**Task description:** Please report every line of the listing below that has the word "change" in it.

**Source data:**
····················

Lemma width_text_parse o w :
  o_width o = None → 1 ≤ w ≤ MAX_WIDTH →
  counter_option o ("width=" +:+ decimal_text w) =
  Ok {| o_scope := o_scope o; o_key := o_key o; o_width := Some w; o_pad := o_pad o; o_hex := o_hex o |}.
Proof.
  unfold MAX_WIDTH. intros Ho Hw. unfold counter_option.
  replace (scope_option ("width=" +:+ decimal_text w)) with (@None ((NumberKey → NumberScope) * string)) by done.
  unfold width_option. rewrite strip_prefix_app, Ho. unfold width_value. rewrite parse_decimal by lia. simpl.
  unfold in_range at 2. replace ((0 <=? w) && (w <=? 65535)) with true; simpl.
  - unfold in_range. replace ((1 <=? w) && (w <=? MAX_WIDTH)) with true; [done|].
    symmetry. apply andb_true_iff. rewrite !Z.leb_le. done.
  - symmetry. apply andb_true_iff. rewrite !Z.leb_le. lia.
Qed.

Lemma pad_text_parse o pad :
  o_pad o = None → is_one_char pad = true →
  counter_option o ("pad=" +:+ pad) =
  Ok {| o_scope := o_scope o; o_key := o_key o; o_width := o_width o; o_pad := Some pad; o_hex := o_hex o |}.
Proof.
  intros Ho Hp. unfold counter_option.
  replace (scope_option ("pad=" +:+ pad)) with (@None ((NumberKey → NumberScope) * string)) by done.
  replace (width_option ("pad=" +:+ pad)) with (@None string) by done.
  by rewrite strip_prefix_app, Hp, Ho.
Qed.

Lemma option_texts_parse names c : wf_counter names c = true →
  counter_options no_options (option_texts c) =
  Ok {| o_scope := (raw_scope (c_scope c)).1; o_key := (raw_scope (c_scope c)).2; o_width := c_width c;
        o_pad := Some (c_pad c); o_hex := c_hex c |}.
Proof.
  unfold wf_counter. intros [[[Hn Hk]%andb_prop Hw]%andb_prop Hp]%andb_prop. unfold option_texts.
  rewrite counter_options_app, (scope_texts_parse _ names) by done. simpl.
  set (o := with_scope _ _).
  assert (counter_options o match c_width c with Some w => ["width=" +:+ decimal_text w] | None => [] end =
    Ok {| o_scope := (raw_scope (c_scope c)).1; o_key := (raw_scope (c_scope c)).2; o_width := c_width c;
          o_pad := None; o_hex := false |}) as Hwo.
  { unfold o, with_scope. destruct (raw_scope (c_scope c)) as [s [k|]], (c_width c) as [w|]; simpl; try done;
      (rewrite width_text_parse; [done..|]); apply andb_prop in Hw as [?%Z.leb_le ?%Z.leb_le]; done. }
  rewrite counter_options_app, Hwo. simpl. apply andb_prop in Hp as [[Hp _]%andb_prop _].
  rewrite pad_text_parse by done. simpl. by destruct (c_hex c).
Qed.

(** Text that neither ends an option nor a token. *)
Definition quiet (s : string) : Prop := has_char comma s = false ∧ plain_text s = true.

Lemma quiet_app s t : quiet (s +:+ t) ↔ quiet s ∧ quiet t.
Proof. unfold quiet. rewrite plain_app, has_char_app, orb_false_iff, andb_true_iff. tauto. Qed.

Lemma identifier_quiet n : is_identifier n = true → quiet n.
Proof. intros Hn. unfold quiet, plain_text. by rewrite !(identifier_no_char n). Qed.

Lemma decimal_quiet w : 0 ≤ w → quiet (decimal_text w).
Proof.
  intros Hw. unfold decimal_text. replace (w <? 0) with false by lia.
  pose proof (decimal_digits 20 w "" Hw eq_refl) as Hd. unfold quiet, plain_text.
  by rewrite !(all_bytes_no_char _ _ _ Hd).
Qed.

Lemma option_texts_quiet names c : wf_counter names c = true → Forall quiet (c_name c :: option_texts c).
Proof.
  unfold wf_counter. intros [[[Hn Hk]%andb_prop Hw]%andb_prop Hp]%andb_prop.
  assert (Hkey : ∀ k, wf_key names k = true → quiet (key_text k)).
  { intros [n|n|f]; simpl; [intros [Hx _]%andb_prop|intros [Hx _]%andb_prop|]; [by apply identifier_quiet..|by destruct f]. }
  constructor; [by apply identifier_quiet|]. unfold option_texts. rewrite !Forall_app. split; [|split; [|split]].
  - destruct (c_scope c) as [|k|k]; simpl in *; constructor; try constructor; apply quiet_app; (split; [done|auto]).
  - destruct (c_width c) as [w|]; [|constructor]. simpl in Hw. apply andb_prop in Hw as [?%Z.leb_le _].
    constructor; [|constructor]. apply quiet_app. split; [done|]. apply decimal_quiet. lia.
  - constructor; [|constructor]. apply quiet_app. split; [done|]. apply andb_prop in Hp as [[_ Hc]%andb_prop Hq].
    apply negb_true_iff in Hc. by split.
  - destruct (c_hex c); repeat constructor.
Qed.

Lemma counter_text_parse names c : wf_counter names c = true →
  counter (join_char comma (c_name c :: option_texts c)) = Ok (raw_part (PCounter c)).
Proof.
  intros Hc. pose proof (option_texts_quiet names c Hc) as Hq. unfold counter.
  rewrite split_join; [|done|by eapply Forall_impl; [exact Hq|]; intros ? []].
  cbn [head tail default id]. pose proof Hc as Hc'. unfold wf_counter in Hc'.
  apply andb_prop in Hc' as [[[Hn _]%andb_prop _]%andb_prop _]. unfold identifier. rewrite Hn. simpl.
  rewrite (option_texts_parse names c Hc). simpl. by destruct (raw_scope (c_scope c)).
Qed.

Lemma token_text_parse names p : wf_part names p = true → is_literal p = false →
  token (token_text p) = Ok (raw_part p) ∧ plain_text (token_text p) = true.
Proof.
  intros Hp Hl. destruct p as [t|c|n|f]; try done; simpl in Hp.
  - split.
    + unfold token. change (token_text (PCounter c)) with
        ("seq" +:+ String colon (join_char comma (c_name c :: option_texts c))).
      rewrite split_once_app by done. by apply (counter_text_parse names).
    + cbn [token_text]. rewrite plain_app. pose proof (option_texts_quiet names c Hp) as Hq.
      unfold plain_text at 2. rewrite andb_true_l. apply andb_true_iff. rewrite !negb_true_iff, !has_char_join.
      assert (∀ b, b = open_brace ∨ b = close_brace → Forall (λ w, has_char b w = false) (c_name c :: option_texts c)) as Hb.
      { intros b Hb. eapply Forall_impl; [exact Hq|]. intros w [_ Hw]. unfold plain_text in Hw.
        apply andb_prop in Hw as [?%negb_true_iff ?%negb_true_iff]. by destruct Hb as [->| ->]. }
      split; (split; [apply Hb; auto|done]).
  - split.
    + unfold token. change (token_text (PField n)) with ("field" +:+ String colon n).
      rewrite split_once_app by done. simpl. unfold identifier. by rewrite Hp.
    + cbn [token_text]. rewrite plain_app. by destruct (identifier_quiet n Hp) as [_ ->].
  - by destruct f.
Qed.

Lemma length_app_string s t : String.length (s +:+ t) = (String.length s + String.length t)%nat.
Proof. induction s as [|a s IH]; [done|]. simpl. by rewrite IH. Qed.

(** One turn of the loop on a literal, and on a token. *)
Lemma parse_parts_literal fuel t r :
  t ≠ "" → plain_text t = true → (r = "" ∨ ∃ r', r = String open_brace r') →
  parse_parts (S fuel) (t +:+ r) = let? parts := parse_parts fuel r in Ok ((Literal t, None) :: parts).
Proof.
  intros Hne Ht Hr. pose proof (find_brace_app t r Ht Hr) as Hf. destruct t as [|a t]; [done|].
  change (String a t +:+ r) with (String a (t +:+ r)) in *. cbn [parse_parts]. by rewrite Hf.
Qed.

Lemma parse_parts_token fuel body r :
  plain_text body = true →
  parse_parts (S fuel) (String open_brace (body +:+ String close_brace r)) =
  let? part := token body in let? parts := parse_parts fuel r in Ok (part :: parts).
Proof.
  intros Hq. unfold plain_text in Hq. apply andb_prop in Hq as [Ho%negb_true_iff Hc%negb_true_iff].
  cbn [parse_parts]. change (find_brace (String open_brace ?s)) with ("", String open_brace s). cbv beta iota.
  replace (Ascii.eqb open_brace close_brace) with false by done.
  by rewrite split_once_app, Ho.
Qed.

Lemma pattern_text_parse names p fuel :
  forallb (wf_part names) p = true → no_adjacent p = true →
  (String.length (pattern_text p) ≤ fuel)%nat → parse_parts fuel (pattern_text p) = Ok (raw_part <$> p).
Proof.
  revert fuel. induction p as [|x p IH]; intros fuel Hw Hadj Hf; [by destruct fuel|].
  cbn [forallb] in Hw. apply andb_prop in Hw as [Hx Hp]. cbn [pattern_text] in *. rewrite length_app_string in Hf.
  destruct (is_literal x) eqn:Hl.
  - destruct x as [t|c|n|f]; try done. simpl in Hx, Hf |- *. apply andb_prop in Hx as [Hne Ht].
    destruct fuel as [|fuel]; [destruct t; [done|simpl in Hf; lia]|]. rewrite parse_parts_literal.
    + rewrite IH; [done|done| |destruct t; [done|simpl in Hf; lia]]. by destruct p as [|[] p].
    + by destruct t.
    + done.
    + destruct p as [|[] p]; [by left|done|right; simpl; eauto..].
  - destruct (token_text_parse names x Hx Hl) as [Ht Hq].
    assert (Hpt : part_text x = String open_brace (token_text x +:+ String close_brace "")) by (by destruct x).
    rewrite Hpt in *. destruct fuel as [|fuel]; [simpl in Hf; lia|].
    change ((String open_brace (token_text x +:+ String close_brace "")) +:+ pattern_text p) with
      (String open_brace ((token_text x +:+ String close_brace "") +:+ pattern_text p)).
    rewrite string_app_assoc. change (String close_brace "" +:+ pattern_text p) with (String close_brace (pattern_text p)).
    rewrite parse_parts_token, Ht by done. simpl. rewrite IH; [done|done| |].
    + by destruct x.
    + simpl in Hf. rewrite length_app_string in Hf. simpl in Hf. lia.
Qed.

····················

**Answer space:**
    + unfold token. change (token_text (PCounter c)) with
    + unfold token. change (token_text (PField n)) with ("field" +:+ String colon n).
  change (String a t +:+ r) with (String a (t +:+ r)) in *. cbn [parse_parts]. by rewrite Hf.
  cbn [parse_parts]. change (find_brace (String open_brace ?s)) with ("", String open_brace s). cbv beta iota.
    change ((String open_brace (token_text x +:+ String close_brace "")) +:+ pattern_text p) with
    rewrite string_app_assoc. change (String close_brace "" +:+ pattern_text p) with (String close_brace (pattern_text p)).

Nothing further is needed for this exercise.